Seit der Mitte des 18. Jahr­hunderts ist der Storch als Geburtshelfer im Nordosten des deutschen Sprachraums bekannt. Zeugnisse sind hauptsächlich Zeichnungen und Lieder, die mit Beschwö­rungsformel den Kinder­wunsch äußerten. „Storch, Storch, Steiner, mit der lan­gen Beiner, flieg mir in das Bäckerhaus, hol mir ein klein Bruder raus."

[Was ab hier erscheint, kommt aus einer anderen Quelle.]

Lemma year_start_mono y k : 0 ≤ k → year_start y + 365 * k ≤ year_start (y + k).
Proof.
  intros Hk. pattern k. apply natlike_ind; [|intros n Hn IH | done].
  - rw Z.add_0_r. lia.
  - rw Z.add_succ_r -Z.add_1_r year_start_succ. pose proof (year_length_bounds (y + n)). lia.
Qed.

(** Day [d] of year [y] is day [z] of the count. *)
Definition located (z y d : Z) : Prop := z = year_start y + d ∧ 0 ≤ d < year_length y.

Lemma located_unique z y d y' d' : located z y d → located z y' d' → y = y' ∧ d = d'.
Proof.
  intros [Hz Hd] [Hz' Hd'].
  destruct (Z.lt_trichotomy y y') as [H|[->|H]]; [| lia |]; exfalso.
  - pose proof (year_start_mono (y + 1) (y' - (y + 1)) ltac:(lia)) as Hm.
    rw year_start_succ in Hm. replace (y + 1 + (y' - (y + 1))) with y' in Hm by lia. lia.
  - pose proof (year_start_mono (y' + 1) (y - (y' + 1)) ltac:(lia)) as Hm.
    rw year_start_succ in Hm. replace (y' + 1 + (y - (y' + 1))) with y in Hm by lia. lia.
Qed.

Lemma located_next z y d :
  located z y d →
  if d + 1 <? year_length y then located (z + 1) y (d + 1) else located (z + 1) (y + 1) 0.
Proof.
  intros [-> Hd]. destruct (d + 1 <? year_length y) eqn:E; breflect; unfold located.
  - lia.
  - rw year_start_succ. pose proof (year_length_bounds (y + 1)). lia.
Qed.

(** ** The year of a day of the era *)

(** [year_of_era] before the division by 365. *)
Definition era_scale (doe : Z) : Z := doe - doe / 1460 + doe / 36524 - doe / 146096.

Lemma era_scale_mono a b : 0 ≤ a ≤ b → b < 146097 → era_scale a ≤ era_scale b.
Proof.
  intros [Ha Hab] Hb. unfold era_scale.
  pose proof (Z.div_le_mono a b 36524 ltac:(lia) Hab).
  destruct (decide (b = 146096)) as [->|].
  - destruct (decide (a = 146096)) as [->|]; [lia|].
    assert (a / 36524 ≤ 3) by (apply Z.lt_succ_r, Z.div_lt_upper_bound; lia).
    rw (Z.div_small a 146096); [lia|].
    change (146096 / 36524) with 4. change (146096 / 146096) with 1.
    change (146096 / 1460) with 100.
    pose proof (Z.div_mod a 1460). pose proof (Z.mod_pos_bound a 1460). lia.
  - rw !(Z.div_small _ 146096); [lia..|].
    pose proof (Z.div_mod a 1460). pose proof (Z.mod_pos_bound a 1460).
    pose proof (Z.div_mod b 1460). pose proof (Z.mod_pos_bound b 1460). lia.
Qed.

(** The first and the last day of each year of an era fall in that year. *)
Definition year_fits (n : nat) : bool :=
  let y := Z.of_nat n in
  (365 * y <=? era_scale (year_start y)) &&
  (era_scale (year_start (y + 1) - 1) <=? 365 * y + 364).

Lemma years_fit : forallb year_fits (seq 0 400) = true.
Proof. vm_compute. reflexivity. Qed.

Lemma year_of_era_exact y d :
  0 ≤ y < 400 → 0 ≤ d < year_length y → era_scale (year_start y + d) / 365 = y.
Proof.
  intros Hy Hd. pose proof years_fit as F. rewrite -> forallb_forall in F.
  specialize (F (Z.to_nat y)). unfold year_fits in F. rewrite -> Z2Nat.id in F by lia.
  rewrite -> in_seq in F. specialize (F ltac:(lia)). breflect.
  rw year_start_succ in H0.
  assert (year_start y + year_length y ≤ 146097).
  { rw -year_start_succ. pose proof (year_start_mono (y + 1) (400 - (y + 1)) ltac:(lia)) as Hm.
    replace (y + 1 + (400 - (y + 1))) with 400 in Hm by lia.
    change (year_start 400) with 146097 in Hm. lia. }
  assert (0 ≤ year_start y) by (unfold year_start; Z.to_euclidean_division_equations; lia).
  pose proof (era_scale_mono (year_start y) (year_start y + d) ltac:(lia) ltac:(lia)).
  pose proof (era_scale_mono (year_start y + d) (year_start y + year_length y - 1) ltac:(lia) ltac:(lia)).
  symmetry. apply (Z.div_unique _ _ _ (era_scale (year_start y + d) - 365 * y)); lia.
Qed.
(* ===== verification/RecordTheorems.v ===== *)
(** * Run records: lemmas and properties

    A created record has a name no other entry of its directory has
    ([create_fresh]) and is the one [latest] finds ([latest_finds_created]); the
    journal only grows, and an appended entry is the last one read back
    ([append_entries]); a journal that was cut off in the middle of a line swallows the
    next entry ([torn_entry_lost]). *)

From stdpp Require Import sorting.
From S2P Require Export JsonTheorems CalendarTheorems Record.
Local Open Scope Z_scope.

(** ** Names and sequence numbers *)

Section host.
Context (h : Host).

Lemma read_names_Ok keep es w w' names :
  read_names h keep es w = (w', Ok names) →
  names = map fst (List.filter (λ e, keep e.2) es) ∧ files w' = files w.
Proof.
  revert w w' names. induction es as [|[name n] es IH]; intros w w' names H; cbn [read_names] in H.
  - unfold ret in H. by simplify_eq.
  - do 2 inv_run H. apply system_call_Ok in E. apply IH in E0 as [-> E0].
    unfold ret in H. simplify_eq. split; [|congruence]. cbn. by destruct (keep n).
Qed.

Lemma read_dir_Ok tier keep w w' names :
  read_dir h tier keep w = (w', Ok names) →
  files w' = files w ∧ ∃ entries, files w !! tier = Some entries ∧
    ∀ name, name ∈ names ↔ ∃ n, entries !! name = Some n ∧ keep n = true.
Proof.
  unfold read_dir. intros H. inv_run H. apply system_call_Ok in E.
  rw E in H. destruct (files w !! tier) as [entries|] eqn:Et; [|done].
  apply read_names_Ok in H as [-> H]. split; [congruence|]. exists entries. split; [done|].
  intros name. rw list_elem_of_In in_map_iff. split.
  - intros ([k n] & <- & Hin). apply filter_In in Hin as [Hin Hk].
    apply list_elem_of_In, elem_of_map_to_list in Hin. by eexists.
  - intros (n & Hl & Hk). exists (name, n). split; [done|]. apply filter_In.
    split; [|done]. by apply list_elem_of_In, elem_of_map_to_list.
Qed.

Lemma fold_max_spec (g : text → option Z) names acc :
  0 ≤ acc →
  let m := fold_left (λ m name, match g name with Some k => Z.max m k | None => m end) names acc in
  acc ≤ m ∧ ∀ name k, name ∈ names → g name = Some k → k ≤ m.
Proof.
  revert acc. induction names as [|n names IH]; intros acc Hacc; simpl.
  - split; [lia|]. intros name k Hin. by apply elem_of_nil in Hin.
  - set (acc' := match g n with Some k => Z.max acc k | None => acc end).
    assert (acc ≤ acc') by (subst acc'; destruct (g n); lia).
    destruct (IH acc' ltac:(lia)) as [H1 H2]. cbv zeta in *. split; [etrans; eassumption|].
    intros name k [->|Hin]%elem_of_cons Hk; [|by eapply H2].
    subst acc'. rw Hk. rw Hk in H1. lia.
Qed.

Lemma next_sequence_Ok tier date w w' n :
  next_sequence h tier date w = (w', Ok n) →
  files w' = files w ∧ 1 ≤ n ≤ MAX_SEQUENCE ∧
  ∃ entries, files w !! tier = Some entries ∧
    ∀ name k, is_Some (entries !! name) → sequence_of (date ++ str "-") name = Some k → k < n.
Proof.
  unfold next_sequence. intros H. inv_run H. apply read_dir_Ok in E as (E & entries & Ht & Hn).
  pose proof (fold_max_spec (sequence_of (date ++ str "-")) a 0 ltac:(lia)) as F. cbv zeta in F.
  set (highest := fold_left _ a 0) in *. destruct F as [F1 F2].
  destruct (checked_add U32_MAX highest 1) as [next|] eqn:Ec; [|done].
  apply checked_add_Some in Ec as [-> _].
  destruct (highest + 1 <=? MAX_SEQUENCE) eqn:El; [|done]. unfold ret in H. simplify_eq.
  breflect. split; [done|]. split; [lia|]. exists entries. split; [done|].
  intros name k [nd Hl] Hk. assert (name ∈ a) as Hin by (apply Hn; by eexists).
  pose proof (F2 name k Hin Hk). lia.
Qed.

(** The sequence number of a record's name is read back. *)
Lemma sequence_of_identifier date n topic :
  0 ≤ n ≤ MAX_SEQUENCE →
  sequence_of (date ++ str "-") (record_identifier date n topic) = Some n.
Proof.
  intros Hn. unfold MAX_SEQUENCE in Hn. unfold sequence_of, record_identifier.
  rewrite -> app_assoc, strip_prefix_app.
  assert (length (zero_pad 2 (decimal n)) = 2%nat) as Hlen by (apply length_pad_decimal; lia).
  assert (Forall (λ c, 0 ≤ c < 0x80) (zero_pad 2 (decimal n))) as Ha.
  { apply Forall_app. split; [apply Forall_replicate; lia|].
    eapply Forall_impl; [apply decimal_digits; lia|]. intros c Hc. cbn in Hc.
    unfold is_ascii_digit in Hc. breflect. lia. }
  pose proof (str_get_to_ascii _ (str "-" ++ topic) Ha) as G. unfold len in G. rw Hlen in G.
  change (Z.of_nat 2) with 2 in G. rewrite -> G.
  apply parse_zero_pad. unfold U32_MAX. lia.
Qed.

(** ** Creating a record *)

(** The directory [create] found for the tier: empty when there was none. *)
Definition tier_entries (fs : disk) (tier : text) : gmap text node := default ∅ (fs !! tier).

Lemma create_tier_Ok tier w w' a :
  create_tier h tier w = (w', Ok a) →
  files w' !! tier = Some (tier_entries (files w) tier) ∧
  ∀ t, t ≠ tier → files w' !! t = files w !! t.
Proof.
  unfold create_tier. intros H. inv_run H. apply system_call_Ok in E. simplify_eq/=.
  rw E. unfold tier_entries. destruct (files w !! tier) as [es|] eqn:Et.
  - rw bool_decide_eq_false_2; [done|]. by rw Et.
  - rw bool_decide_eq_true_2; [done|]. split; [by rw lookup_insert_eq|].
    intros t Ht. by rw lookup_insert_ne.
Qed.

(** What a new record directory holds. *)
Definition new_dir : Dir.t := Dir.mk None None None (Some ∅).

Lemma create_segments_fresh l w w' a :
  create_segments h l w = (w', Ok a) →
  tier_entries (files w) (tier_name l) !! record_name l = None →
  files w' = insert_dir (files w) l new_dir.
Proof.
  unfold create_segments. intros H Hf. inv_run H. apply system_call_Ok in E. rw E in H.
  unfold tier_entries in Hf. rw Hf in H. by simplify_eq/=.
Qed.

Lemma create_Ok tier date topic w w' r :
  create h tier date topic w = (w', Ok r) →
  ∃ n fs, 1 ≤ n ≤ MAX_SEQUENCE ∧
    RunRecord.root r = At tier (record_identifier date n topic) ∧
    tier_entries (files w) tier !! record_identifier date n topic = None ∧
    (∀ name k, is_Some (tier_entries (files w) tier !! name) →
               sequence_of (date ++ str "-") name = Some k → k < n) ∧
    fs !! tier = Some (tier_entries (files w) tier) ∧
    (∀ t, t ≠ tier → fs !! t = files w !! t) ∧
    files w' = insert_dir fs (RunRecord.root r) new_dir.
Proof.
  unfold create. intros H. do 3 inv_run H. apply create_tier_Ok in E as [E Et].
  apply next_sequence_Ok in E0 as (E0 & Hn & entries & Hl & Hs).
  unfold ret in H. simplify_eq.
  assert (tier_entries (files w) tier !! record_identifier date a0 topic = None) as Hfresh.
  { destruct (tier_entries (files w) tier !! _) as [nd|] eqn:El; [|done]. exfalso.
    pose proof (Hs _ a0 (mk_is_Some _ _ El) (sequence_of_identifier date a0 topic ltac:(lia))). lia. }
  exists a0, (files w0). repeat (split; [done|]).
  apply create_segments_fresh in E1; [|cbn [tier_name record_name]; unfold tier_entries at 1; rw E0 E; done].
  by rw E1 E0.
Qed.

End host.

(** A new record changes no file of another one, and has none of its own yet. *)
Lemma file_of_insert_new fs l l' f :
  file_of (insert_dir fs l new_dir) l' f = if bool_decide (l' = l) then None else file_of fs l' f.
Proof.
  unfold file_of. rw lookup_insert_dir. destruct (bool_decide_reflect (l' = l)); [|done].
  by destruct f.
Qed.

Lemma file_of_tier fs fs' l f : fs !! tier_name l = fs' !! tier_name l → file_of fs l f = file_of fs' l f.
Proof. intros E. unfold file_of, lookup_dir. by rw E. Qed.

(** ** The latest record *)

#[global] Instance str_le_total : Total str_le.
Proof.
  intros a b. unfold str_le. destruct (str_lt b a) eqn:E; [|by left]. right.
  destruct (str_lt a b) eqn:E'; [|done]. exfalso.
  pose proof (str_lt_trans a b a E' E) as T. clear -T.
  induction a as [|c a IH]; [done|]. simpl in T. by rw Z.eqb_refl in T; apply IH.
Qed.

#[global] Instance str_le_trans : Transitive str_le.
Proof.
  intros a b c H1 H2. unfold str_le in *. destruct (str_lt c a) eqn:E; [|done].
  destruct (str_lt a b) eqn:E1.
  - pose proof (str_lt_trans _ _ _ E E1). congruence.
  - rw (str_lt_total a b E1 H1) in E. congruence.
Qed.

(** The last of the sorted names is a greatest one. *)
Lemma last_sorted names x :
  last (merge_sort str_le names) = Some x → x ∈ names ∧ ∀ y, y ∈ names → str_le y x.
Proof.
  pose proof (merge_sort_Permutation str_le names) as P.
  pose proof (Sorted_merge_sort str_le names) as S.
  apply Sorted_StronglySorted in S; [|apply _]. intros Hl.
  apply last_Some in Hl as [l Hl]. rw Hl in P S.
  assert (∀ y, y ∈ l → str_le y x) as Hmax.
  { clear -S. induction l as [|z l IH]; intros y Hy; [by apply elem_of_nil in Hy|].
    apply StronglySorted_inv in S as [S F]. apply elem_of_cons in Hy as [->|Hy].
    - rewrite -> Forall_forall in F. apply F. apply elem_of_app. right. by left.
    - by apply IH. }
  split; [rewrite <- P; apply elem_of_app; right; by left|].
  intros y Hy. rewrite <- P in Hy. apply elem_of_app in Hy as [Hy|Hy]; [by apply Hmax|].
  apply list_elem_of_singleton in Hy as ->. destruct (str_le_total x x); done.
Qed.

(** Every entry of the tier's directory is named for a day up to [today]. *)
Definition named (fs : disk) (tier : text) (today : nat) : Prop :=
  ∀ name, is_Some (tier_entries fs tier !! name) →
    ∃ day n topic, (day ≤ today)%nat ∧ 1 ≤ n ≤ MAX_SEQUENCE ∧
      name = record_identifier (Utc.date_text (calendar day)) n topic.

Lemma identifier_lt_day d1 d2 n1 n2 t1 t2 :
  (d1 < d2)%nat → Z.of_nat d2 ≤ LAST_DAY →
  str_lt (record_identifier (Utc.date_text (calendar d1)) n1 t1)
         (record_identifier (Utc.date_text (calendar d2)) n2 t2) = true.
Proof.
  intros Hd Hl. unfold record_identifier. apply date_text_lt.
  - apply calendar_valid.
  - apply calendar_valid.
  - by apply calendar_lt.
  - destruct (calendar d1) as [[y m] d] eqn:E. apply calendar_year_bound in E; cbn; lia.
  - destruct (calendar d2) as [[y m] d] eqn:E. apply calendar_year_bound in E; cbn; lia.
Qed.

Lemma identifier_lt_sequence date n1 n2 t1 t2 :
  0 ≤ n1 → n1 < n2 → n2 ≤ MAX_SEQUENCE →
  str_lt (record_identifier date n1 t1) (record_identifier date n2 t2) = true.
Proof.
  intros H1 H2 H3. unfold record_identifier, MAX_SEQUENCE in *. rw !str_lt_prefix.
  apply str_lt_pad; lia.
Qed.

Lemma tier_entries_insert fs l d name :
  tier_entries (insert_dir fs l d) (tier_name l) !! name =
    if bool_decide (name = record_name l) then Some (Directory d)
    else tier_entries fs (tier_name l) !! name.
Proof.
  unfold tier_entries, insert_dir. rw lookup_insert_eq. cbn [default].
  destruct (bool_decide_reflect (name = record_name l)) as [->|Hne].
  - by rw lookup_insert_eq.
  - by rw lookup_insert_ne.
Qed.

Section created.
Context (h : Host).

Eine Erhebung des 19. Jahr­hunderts stellte fest, dass in Württemberg der Glaube, dass der Storch die kleinen Kinder bringe, durch die gebildeten Kreise mehr und mehr ins niedrige Volk vordrang. Seit 1900 zeigen Abbildungen aus Oberösterreich einen Storch, der ein gefischtes Kind in ein Haus bringt.